The second breast cancer story was a radiotherapy study, carried out by National Cancer Institute of Canada, into the control of the axilla; something which has fascinated senologists for a long time. This was a study of radiation therapy after local control by surgery, versus radiation to the breast and to the axilla.
The patients randomised in this trial had high risk breast cancers such as big tumours or any lymph node positive results in the axilla. Randomisation was straightforward: the usual quadrantectomy or surgical removal of tumour followed by the appropriate targeted therapy (hormonal, trastuzumab, chemo) and radiation just to the breast or breast and axilla.
Unsurprisingly the study found an improvement in local regional recurrence in the locally and axillary irradiated group, but also a hint of a survival advantage as well, which was quite interesting. It supports some of the data already established by the European Organisation for Research and Treatment of Cancer (EORTC). The downside was a not huge, but significant, increase in lymphedema. So the Canadians will now be saying that this is the way we should be treating patients with advanced local disease.
The last story was really another catch-up on ovarian cancer. Bevacizumab has been shown to improve progression free survival in ovarian cancer patients in two big studies, ICON7 and GOG (Gynecologic Oncology Group). The ICON study reported an overall survival difference at this ASCO.

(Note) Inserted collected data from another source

(* ===== verification/LogRecord.v ===== *)
(** The record shape shared by raw log readers: [internal/logrecord/record.go],
    and the protobuf message it is converted from and to. *)
From S2P Require Import Prelude Bytes.

Open Scope Z_scope.

(** [logservepb.LogRecord] *)
Record ProtoLogRecord := {
  pb_StreamId : string;
  pb_Seq : Z;
  pb_EventType : string;
  pb_IdempotencyKey : string;
  pb_Payload : bytes;
  pb_TimestampMs : Z;
  pb_Crc32 : Z
}.

(** [logrecord.RawRecord] *)
Record RawRecord := {
  raw_StreamID : string;
  raw_Seq : Z;
  raw_EventType : string;
  raw_IdempotencyKey : string;
  raw_Payload : bytes;
  raw_TimestampMs : Z;
  raw_CRC32 : Z
}.

Definition zero_RawRecord : RawRecord :=
  {| raw_StreamID := ""; raw_Seq := 0; raw_EventType := ""; raw_IdempotencyKey := "";
     raw_Payload := []; raw_TimestampMs := 0; raw_CRC32 := 0 |}.

(** A nil message is [None]; the generated getters return zero values on it. *)
Definition FromProto (rec : option ProtoLogRecord) : RawRecord :=
  match rec with
  | None => zero_RawRecord
  | Some r =>
      {| raw_StreamID := pb_StreamId r; raw_Seq := pb_Seq r;
         raw_EventType := pb_EventType r; raw_IdempotencyKey := pb_IdempotencyKey r;
         raw_Payload := pb_Payload r; raw_TimestampMs := pb_TimestampMs r;
         raw_CRC32 := pb_Crc32 r |}
  end.

Definition ToProto (rec : RawRecord) : ProtoLogRecord :=
  {| pb_StreamId := raw_StreamID rec; pb_Seq := raw_Seq rec;
     pb_EventType := raw_EventType rec; pb_IdempotencyKey := raw_IdempotencyKey rec;
     pb_Payload := raw_Payload rec; pb_TimestampMs := raw_TimestampMs rec;
     pb_Crc32 := raw_CRC32 rec |}.

Lemma FromProto_ToProto r : FromProto (Some (ToProto r)) = r.
Proof. by destruct r. Qed.
Close Scope Z_scope.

We have to wait for the GOG trial but should this support the ICON data, then it looks like - as with lung cancer and several other haematological disorders - maintenance is coming back into the picture. We’ll be looking for the next set of trials investigating a variety of other antiangiogenesis drugs; not just in up-front treatment with cytotoxics of ovarian cancer, but also in maintenance. We’ll be asking how long does that maintenance go on? Beyond a year, or forever?
So, a good ASCO all round. Chicago is a great place to visit and to see all your old friends, but there was some good science too. The educational sessions were field-leading as always and credit to George Sledge for leading a great meeting.